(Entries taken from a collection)
⟨

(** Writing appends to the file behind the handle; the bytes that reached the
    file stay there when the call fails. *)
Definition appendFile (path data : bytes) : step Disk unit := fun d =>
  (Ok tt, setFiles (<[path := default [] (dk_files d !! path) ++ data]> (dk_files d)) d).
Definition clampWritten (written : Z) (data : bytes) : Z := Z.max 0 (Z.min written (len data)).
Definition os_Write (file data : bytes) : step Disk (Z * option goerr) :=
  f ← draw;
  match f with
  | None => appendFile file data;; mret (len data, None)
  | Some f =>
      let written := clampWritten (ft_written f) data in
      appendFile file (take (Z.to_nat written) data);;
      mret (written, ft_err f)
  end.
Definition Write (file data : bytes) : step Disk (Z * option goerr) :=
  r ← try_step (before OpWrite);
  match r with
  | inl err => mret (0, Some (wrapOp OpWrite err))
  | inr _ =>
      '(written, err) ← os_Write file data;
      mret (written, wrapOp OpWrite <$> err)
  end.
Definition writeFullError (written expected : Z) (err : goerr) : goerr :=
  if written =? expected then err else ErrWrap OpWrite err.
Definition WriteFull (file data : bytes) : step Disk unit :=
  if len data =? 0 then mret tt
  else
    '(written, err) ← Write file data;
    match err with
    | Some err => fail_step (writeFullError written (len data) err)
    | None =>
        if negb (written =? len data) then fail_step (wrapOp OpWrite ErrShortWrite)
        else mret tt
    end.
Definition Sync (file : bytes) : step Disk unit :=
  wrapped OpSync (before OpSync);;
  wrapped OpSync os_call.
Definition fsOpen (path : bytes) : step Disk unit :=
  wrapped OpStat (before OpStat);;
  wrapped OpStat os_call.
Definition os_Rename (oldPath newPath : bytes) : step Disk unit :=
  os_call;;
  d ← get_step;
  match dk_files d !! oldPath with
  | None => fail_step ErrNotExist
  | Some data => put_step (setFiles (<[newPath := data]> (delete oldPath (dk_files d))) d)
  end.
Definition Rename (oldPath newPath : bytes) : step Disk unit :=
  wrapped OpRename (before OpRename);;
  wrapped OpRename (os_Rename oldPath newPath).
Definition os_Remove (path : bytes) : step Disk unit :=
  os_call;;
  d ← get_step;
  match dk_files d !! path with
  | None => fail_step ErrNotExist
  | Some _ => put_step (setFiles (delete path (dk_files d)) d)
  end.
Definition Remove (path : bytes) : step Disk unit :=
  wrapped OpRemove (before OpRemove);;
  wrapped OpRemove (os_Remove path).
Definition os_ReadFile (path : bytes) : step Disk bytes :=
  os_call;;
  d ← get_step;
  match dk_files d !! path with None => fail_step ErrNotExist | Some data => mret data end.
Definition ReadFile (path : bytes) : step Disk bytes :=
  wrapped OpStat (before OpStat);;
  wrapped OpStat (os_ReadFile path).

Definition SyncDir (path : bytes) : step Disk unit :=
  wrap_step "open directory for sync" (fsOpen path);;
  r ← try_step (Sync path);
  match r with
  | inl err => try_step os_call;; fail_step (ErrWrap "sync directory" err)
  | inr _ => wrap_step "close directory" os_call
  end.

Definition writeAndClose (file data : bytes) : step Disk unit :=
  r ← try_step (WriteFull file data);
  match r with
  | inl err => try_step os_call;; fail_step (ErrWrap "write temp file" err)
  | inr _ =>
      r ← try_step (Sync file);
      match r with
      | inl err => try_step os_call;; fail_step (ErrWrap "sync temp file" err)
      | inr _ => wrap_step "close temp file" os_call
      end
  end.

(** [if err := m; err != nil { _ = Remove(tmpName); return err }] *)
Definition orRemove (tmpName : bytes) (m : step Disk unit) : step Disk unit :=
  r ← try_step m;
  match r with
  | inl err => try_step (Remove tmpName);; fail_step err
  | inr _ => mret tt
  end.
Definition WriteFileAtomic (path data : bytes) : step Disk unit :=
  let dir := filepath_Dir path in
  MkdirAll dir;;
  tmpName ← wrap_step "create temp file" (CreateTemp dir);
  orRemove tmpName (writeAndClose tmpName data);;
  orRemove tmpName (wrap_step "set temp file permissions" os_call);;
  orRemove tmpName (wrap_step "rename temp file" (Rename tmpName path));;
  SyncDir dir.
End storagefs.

⟩
⟨

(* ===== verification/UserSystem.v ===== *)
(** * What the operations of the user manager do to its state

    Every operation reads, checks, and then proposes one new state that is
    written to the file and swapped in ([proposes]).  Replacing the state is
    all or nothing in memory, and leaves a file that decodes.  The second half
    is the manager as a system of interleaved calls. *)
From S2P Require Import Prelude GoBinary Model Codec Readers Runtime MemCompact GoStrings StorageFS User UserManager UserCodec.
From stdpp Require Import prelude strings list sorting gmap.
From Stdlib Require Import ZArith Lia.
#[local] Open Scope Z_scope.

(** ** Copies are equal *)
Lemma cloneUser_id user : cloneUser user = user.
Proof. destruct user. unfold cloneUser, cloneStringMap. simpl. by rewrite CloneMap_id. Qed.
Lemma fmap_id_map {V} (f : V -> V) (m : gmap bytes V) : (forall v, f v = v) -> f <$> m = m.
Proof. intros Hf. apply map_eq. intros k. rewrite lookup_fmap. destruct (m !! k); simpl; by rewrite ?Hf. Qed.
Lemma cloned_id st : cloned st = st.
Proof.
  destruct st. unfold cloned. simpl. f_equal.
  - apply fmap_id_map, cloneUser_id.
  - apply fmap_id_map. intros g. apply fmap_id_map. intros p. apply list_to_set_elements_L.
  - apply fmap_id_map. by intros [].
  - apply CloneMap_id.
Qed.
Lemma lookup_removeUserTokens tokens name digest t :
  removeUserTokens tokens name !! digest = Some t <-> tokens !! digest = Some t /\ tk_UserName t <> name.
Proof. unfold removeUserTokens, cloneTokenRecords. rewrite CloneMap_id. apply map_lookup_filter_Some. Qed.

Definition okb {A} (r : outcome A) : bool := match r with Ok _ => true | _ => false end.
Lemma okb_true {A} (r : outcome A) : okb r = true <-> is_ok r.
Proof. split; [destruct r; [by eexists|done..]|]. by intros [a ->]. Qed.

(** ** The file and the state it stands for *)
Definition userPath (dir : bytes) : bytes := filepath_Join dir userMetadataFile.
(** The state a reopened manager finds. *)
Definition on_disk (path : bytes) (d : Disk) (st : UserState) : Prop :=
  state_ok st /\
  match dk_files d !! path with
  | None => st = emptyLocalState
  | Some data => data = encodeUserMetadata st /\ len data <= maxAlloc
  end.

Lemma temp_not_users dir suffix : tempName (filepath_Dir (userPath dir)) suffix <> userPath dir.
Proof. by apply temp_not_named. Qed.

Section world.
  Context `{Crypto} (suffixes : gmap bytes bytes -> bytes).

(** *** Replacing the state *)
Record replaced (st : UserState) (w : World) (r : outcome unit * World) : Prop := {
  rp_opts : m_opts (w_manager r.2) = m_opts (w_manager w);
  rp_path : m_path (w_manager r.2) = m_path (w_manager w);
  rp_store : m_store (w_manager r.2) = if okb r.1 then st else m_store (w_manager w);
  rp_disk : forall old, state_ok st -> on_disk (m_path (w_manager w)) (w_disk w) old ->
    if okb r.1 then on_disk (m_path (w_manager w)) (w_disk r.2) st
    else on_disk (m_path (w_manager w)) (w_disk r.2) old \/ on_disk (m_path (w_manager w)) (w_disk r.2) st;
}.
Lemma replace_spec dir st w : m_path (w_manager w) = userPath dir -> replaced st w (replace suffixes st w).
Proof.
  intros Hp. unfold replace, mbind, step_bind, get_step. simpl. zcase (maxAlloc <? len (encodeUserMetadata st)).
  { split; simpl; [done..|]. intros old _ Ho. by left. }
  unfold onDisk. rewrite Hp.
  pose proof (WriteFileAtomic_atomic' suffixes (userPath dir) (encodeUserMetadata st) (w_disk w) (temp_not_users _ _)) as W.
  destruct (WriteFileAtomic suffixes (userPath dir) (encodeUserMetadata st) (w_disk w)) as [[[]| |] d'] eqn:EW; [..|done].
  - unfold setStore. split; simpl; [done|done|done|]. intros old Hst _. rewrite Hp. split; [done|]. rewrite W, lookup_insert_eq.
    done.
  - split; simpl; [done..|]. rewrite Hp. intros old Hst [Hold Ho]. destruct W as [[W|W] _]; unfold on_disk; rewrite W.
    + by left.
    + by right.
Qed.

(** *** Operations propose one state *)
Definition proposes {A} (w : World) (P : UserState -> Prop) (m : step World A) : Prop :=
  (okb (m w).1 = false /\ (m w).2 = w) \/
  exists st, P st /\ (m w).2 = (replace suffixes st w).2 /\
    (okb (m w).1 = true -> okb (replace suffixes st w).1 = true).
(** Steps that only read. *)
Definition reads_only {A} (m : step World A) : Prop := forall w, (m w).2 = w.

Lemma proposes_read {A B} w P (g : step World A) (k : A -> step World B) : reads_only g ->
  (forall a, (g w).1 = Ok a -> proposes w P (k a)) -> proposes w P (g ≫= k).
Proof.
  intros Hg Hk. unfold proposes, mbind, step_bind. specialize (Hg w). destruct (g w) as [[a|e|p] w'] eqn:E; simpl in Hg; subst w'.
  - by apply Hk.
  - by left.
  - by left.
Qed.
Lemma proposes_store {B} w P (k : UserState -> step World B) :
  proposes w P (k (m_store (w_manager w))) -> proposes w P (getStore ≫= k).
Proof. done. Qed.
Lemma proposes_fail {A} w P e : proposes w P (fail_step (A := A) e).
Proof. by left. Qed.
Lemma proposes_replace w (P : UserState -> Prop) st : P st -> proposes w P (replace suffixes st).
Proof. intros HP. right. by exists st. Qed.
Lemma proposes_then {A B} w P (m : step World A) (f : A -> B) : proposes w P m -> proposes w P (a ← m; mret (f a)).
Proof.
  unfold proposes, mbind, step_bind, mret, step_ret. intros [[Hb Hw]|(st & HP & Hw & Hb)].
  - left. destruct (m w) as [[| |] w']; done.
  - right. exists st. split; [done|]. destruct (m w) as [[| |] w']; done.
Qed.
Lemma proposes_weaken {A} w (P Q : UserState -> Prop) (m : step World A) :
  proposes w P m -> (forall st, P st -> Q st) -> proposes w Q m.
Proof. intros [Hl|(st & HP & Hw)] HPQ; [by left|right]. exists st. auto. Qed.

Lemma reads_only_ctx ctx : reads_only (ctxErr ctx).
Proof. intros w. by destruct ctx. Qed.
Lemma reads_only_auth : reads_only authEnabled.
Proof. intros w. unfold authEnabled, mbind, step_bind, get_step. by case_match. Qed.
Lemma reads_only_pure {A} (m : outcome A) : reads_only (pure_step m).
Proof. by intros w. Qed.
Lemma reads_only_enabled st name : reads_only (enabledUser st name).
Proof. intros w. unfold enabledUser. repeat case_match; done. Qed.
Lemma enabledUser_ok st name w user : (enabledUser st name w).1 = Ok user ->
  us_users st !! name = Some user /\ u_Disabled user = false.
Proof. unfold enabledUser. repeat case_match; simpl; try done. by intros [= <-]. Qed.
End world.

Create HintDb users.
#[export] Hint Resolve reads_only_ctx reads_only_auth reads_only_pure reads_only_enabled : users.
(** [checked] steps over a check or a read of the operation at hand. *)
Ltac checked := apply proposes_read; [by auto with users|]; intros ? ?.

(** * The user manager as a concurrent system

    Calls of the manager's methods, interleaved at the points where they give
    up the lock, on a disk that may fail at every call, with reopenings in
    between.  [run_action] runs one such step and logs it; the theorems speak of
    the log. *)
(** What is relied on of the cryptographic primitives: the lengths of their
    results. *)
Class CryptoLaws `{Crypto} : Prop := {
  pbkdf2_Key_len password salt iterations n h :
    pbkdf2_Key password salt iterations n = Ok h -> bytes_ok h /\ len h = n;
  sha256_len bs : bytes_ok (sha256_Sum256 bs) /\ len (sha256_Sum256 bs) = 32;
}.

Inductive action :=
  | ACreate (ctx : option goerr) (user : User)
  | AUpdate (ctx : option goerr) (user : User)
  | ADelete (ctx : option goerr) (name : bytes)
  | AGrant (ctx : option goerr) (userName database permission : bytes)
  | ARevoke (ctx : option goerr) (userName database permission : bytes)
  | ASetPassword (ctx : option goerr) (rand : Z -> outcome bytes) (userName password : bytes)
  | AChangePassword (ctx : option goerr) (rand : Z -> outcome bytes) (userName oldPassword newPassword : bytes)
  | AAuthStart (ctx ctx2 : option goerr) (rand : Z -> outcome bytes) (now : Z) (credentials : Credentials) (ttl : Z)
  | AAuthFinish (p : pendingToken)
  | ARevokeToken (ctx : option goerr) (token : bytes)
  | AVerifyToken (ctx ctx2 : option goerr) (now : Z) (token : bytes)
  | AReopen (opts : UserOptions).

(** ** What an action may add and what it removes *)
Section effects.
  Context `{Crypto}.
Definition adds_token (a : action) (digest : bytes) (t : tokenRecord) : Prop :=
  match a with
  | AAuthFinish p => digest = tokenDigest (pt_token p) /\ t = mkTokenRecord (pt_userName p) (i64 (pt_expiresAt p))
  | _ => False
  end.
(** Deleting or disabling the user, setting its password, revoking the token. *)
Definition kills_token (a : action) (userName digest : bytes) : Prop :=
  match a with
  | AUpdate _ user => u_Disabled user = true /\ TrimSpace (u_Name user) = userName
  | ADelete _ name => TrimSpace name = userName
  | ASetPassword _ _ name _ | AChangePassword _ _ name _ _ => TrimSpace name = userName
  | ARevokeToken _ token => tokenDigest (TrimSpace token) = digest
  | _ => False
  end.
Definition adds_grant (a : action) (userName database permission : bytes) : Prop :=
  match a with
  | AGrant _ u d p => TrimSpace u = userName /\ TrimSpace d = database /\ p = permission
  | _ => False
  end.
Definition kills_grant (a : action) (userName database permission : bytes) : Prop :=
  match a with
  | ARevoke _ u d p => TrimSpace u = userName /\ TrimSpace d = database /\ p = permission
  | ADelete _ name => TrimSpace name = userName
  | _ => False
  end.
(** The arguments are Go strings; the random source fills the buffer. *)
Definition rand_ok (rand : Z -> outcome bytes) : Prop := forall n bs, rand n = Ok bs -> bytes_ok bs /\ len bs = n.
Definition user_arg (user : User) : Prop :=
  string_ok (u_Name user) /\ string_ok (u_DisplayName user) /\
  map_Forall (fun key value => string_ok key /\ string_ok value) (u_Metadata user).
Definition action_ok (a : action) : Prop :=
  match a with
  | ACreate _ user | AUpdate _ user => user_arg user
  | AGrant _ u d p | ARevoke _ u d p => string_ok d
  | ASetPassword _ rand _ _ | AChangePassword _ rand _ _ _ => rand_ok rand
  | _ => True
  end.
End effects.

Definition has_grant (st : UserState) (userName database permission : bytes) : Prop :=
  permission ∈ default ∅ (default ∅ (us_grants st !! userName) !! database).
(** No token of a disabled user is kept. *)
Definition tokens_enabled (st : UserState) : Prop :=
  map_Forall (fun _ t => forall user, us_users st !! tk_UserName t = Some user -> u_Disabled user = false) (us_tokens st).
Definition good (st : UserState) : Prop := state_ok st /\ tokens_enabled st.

⟩
⟨

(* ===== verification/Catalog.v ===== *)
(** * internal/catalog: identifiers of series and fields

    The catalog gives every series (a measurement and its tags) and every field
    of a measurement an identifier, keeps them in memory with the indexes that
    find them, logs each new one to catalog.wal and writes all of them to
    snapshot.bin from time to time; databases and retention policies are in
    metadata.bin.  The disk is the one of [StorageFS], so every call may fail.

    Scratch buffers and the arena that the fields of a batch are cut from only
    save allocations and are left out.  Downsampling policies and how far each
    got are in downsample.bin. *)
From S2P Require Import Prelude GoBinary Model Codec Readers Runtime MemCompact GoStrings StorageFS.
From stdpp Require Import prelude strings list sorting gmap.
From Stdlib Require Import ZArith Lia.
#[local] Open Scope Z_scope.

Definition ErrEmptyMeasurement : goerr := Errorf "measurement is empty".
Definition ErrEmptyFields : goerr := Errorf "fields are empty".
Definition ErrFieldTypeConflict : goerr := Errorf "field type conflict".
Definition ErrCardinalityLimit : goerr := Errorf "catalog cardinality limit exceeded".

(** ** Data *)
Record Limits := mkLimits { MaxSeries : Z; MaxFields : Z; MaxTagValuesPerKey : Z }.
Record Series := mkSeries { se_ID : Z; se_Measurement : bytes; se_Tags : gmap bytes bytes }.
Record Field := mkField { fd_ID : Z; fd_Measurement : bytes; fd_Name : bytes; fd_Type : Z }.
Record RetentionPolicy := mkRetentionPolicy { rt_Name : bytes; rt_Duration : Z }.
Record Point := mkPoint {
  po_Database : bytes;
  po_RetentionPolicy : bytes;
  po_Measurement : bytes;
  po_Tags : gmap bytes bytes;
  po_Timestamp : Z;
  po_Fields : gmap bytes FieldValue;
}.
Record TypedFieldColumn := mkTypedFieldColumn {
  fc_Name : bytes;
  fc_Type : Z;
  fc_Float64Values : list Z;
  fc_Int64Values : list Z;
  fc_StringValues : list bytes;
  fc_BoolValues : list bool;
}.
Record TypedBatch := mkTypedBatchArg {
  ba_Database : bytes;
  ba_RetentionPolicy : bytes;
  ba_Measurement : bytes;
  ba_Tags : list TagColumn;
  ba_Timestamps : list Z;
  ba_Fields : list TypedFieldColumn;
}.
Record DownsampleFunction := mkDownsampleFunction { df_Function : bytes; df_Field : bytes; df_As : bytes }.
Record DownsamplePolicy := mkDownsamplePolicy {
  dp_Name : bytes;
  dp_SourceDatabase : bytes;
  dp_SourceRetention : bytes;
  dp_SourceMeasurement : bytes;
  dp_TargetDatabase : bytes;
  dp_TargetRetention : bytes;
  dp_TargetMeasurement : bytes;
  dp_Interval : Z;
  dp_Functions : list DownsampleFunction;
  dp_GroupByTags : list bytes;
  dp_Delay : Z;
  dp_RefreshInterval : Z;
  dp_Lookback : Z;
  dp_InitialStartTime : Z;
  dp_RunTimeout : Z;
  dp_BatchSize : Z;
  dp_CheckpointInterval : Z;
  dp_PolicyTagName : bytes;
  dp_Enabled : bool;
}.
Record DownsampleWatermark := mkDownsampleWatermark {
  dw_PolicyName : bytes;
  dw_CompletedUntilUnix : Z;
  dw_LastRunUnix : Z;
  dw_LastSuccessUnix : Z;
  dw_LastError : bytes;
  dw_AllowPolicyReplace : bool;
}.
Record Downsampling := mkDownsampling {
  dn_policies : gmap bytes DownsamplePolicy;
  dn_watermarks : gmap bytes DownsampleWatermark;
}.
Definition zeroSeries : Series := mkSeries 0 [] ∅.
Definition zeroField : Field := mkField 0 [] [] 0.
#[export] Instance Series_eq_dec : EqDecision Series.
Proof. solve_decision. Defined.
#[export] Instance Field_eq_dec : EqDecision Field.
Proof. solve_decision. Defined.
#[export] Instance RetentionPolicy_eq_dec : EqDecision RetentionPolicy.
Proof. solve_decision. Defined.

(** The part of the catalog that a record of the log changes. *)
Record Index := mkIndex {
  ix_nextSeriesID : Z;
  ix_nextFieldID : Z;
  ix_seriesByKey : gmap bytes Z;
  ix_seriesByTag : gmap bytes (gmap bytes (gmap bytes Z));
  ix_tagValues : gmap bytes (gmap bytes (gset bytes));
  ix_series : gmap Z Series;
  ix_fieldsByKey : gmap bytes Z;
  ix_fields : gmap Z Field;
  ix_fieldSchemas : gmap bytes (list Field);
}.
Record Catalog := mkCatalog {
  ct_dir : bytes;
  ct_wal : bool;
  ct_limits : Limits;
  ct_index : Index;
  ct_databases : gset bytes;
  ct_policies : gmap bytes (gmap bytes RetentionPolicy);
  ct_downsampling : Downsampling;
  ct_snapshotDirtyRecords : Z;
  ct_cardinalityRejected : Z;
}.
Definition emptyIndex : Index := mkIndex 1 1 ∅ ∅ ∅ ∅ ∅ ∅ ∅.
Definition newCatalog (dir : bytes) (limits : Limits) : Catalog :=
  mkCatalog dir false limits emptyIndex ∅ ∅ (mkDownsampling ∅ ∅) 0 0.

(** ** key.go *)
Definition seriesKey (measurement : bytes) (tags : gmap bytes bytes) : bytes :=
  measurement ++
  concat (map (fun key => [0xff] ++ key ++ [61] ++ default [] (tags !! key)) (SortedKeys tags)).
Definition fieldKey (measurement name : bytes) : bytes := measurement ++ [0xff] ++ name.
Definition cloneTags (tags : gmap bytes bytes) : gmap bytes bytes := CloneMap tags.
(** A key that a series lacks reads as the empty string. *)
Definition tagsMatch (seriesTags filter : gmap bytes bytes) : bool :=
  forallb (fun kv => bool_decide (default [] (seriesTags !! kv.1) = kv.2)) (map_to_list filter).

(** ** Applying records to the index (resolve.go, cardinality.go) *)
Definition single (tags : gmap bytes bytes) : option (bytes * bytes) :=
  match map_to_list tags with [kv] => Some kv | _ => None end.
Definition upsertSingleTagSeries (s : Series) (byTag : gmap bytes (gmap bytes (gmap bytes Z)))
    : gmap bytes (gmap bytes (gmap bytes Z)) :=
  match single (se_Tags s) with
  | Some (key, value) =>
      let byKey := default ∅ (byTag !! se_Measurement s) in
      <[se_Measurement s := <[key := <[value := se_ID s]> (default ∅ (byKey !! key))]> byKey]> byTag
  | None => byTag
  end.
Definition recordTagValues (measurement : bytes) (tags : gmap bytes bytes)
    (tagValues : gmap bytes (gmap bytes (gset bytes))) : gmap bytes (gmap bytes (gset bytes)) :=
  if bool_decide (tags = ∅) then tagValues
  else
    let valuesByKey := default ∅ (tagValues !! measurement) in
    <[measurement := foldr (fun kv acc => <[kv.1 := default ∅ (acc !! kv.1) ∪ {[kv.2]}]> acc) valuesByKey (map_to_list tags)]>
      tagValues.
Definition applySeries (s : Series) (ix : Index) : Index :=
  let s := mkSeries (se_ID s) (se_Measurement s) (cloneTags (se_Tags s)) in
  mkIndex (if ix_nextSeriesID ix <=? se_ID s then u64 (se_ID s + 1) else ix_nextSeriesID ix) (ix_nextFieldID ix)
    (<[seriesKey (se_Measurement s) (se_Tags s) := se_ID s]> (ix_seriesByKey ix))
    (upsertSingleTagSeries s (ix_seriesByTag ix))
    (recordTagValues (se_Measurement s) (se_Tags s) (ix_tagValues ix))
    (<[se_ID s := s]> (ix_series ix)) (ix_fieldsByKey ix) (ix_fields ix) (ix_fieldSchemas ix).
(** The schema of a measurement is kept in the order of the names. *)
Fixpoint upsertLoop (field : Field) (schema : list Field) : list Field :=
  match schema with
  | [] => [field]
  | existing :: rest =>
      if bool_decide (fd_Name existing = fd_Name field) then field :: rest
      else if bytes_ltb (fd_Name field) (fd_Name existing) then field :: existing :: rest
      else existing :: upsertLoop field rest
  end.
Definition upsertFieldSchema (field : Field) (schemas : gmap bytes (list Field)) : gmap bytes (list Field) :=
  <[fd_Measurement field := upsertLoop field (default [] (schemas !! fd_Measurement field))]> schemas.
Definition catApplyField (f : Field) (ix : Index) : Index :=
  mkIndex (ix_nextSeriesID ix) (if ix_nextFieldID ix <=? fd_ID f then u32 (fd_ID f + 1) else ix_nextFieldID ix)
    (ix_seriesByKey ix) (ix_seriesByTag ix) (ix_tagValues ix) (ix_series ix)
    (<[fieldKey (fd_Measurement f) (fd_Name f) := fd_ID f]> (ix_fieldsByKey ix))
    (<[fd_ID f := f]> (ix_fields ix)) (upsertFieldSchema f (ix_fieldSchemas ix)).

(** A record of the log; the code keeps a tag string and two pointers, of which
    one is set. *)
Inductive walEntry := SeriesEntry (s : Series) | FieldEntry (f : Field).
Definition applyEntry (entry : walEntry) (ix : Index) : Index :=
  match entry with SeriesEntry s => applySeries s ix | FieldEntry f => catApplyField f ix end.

⟩

[Assignment] Search the entries for "authEnabled" and copy each matching line.

[Task result]
Lemma reads_only_auth : reads_only authEnabled.
Proof. intros w. unfold authEnabled, mbind, step_bind, get_step. by case_match. Qed.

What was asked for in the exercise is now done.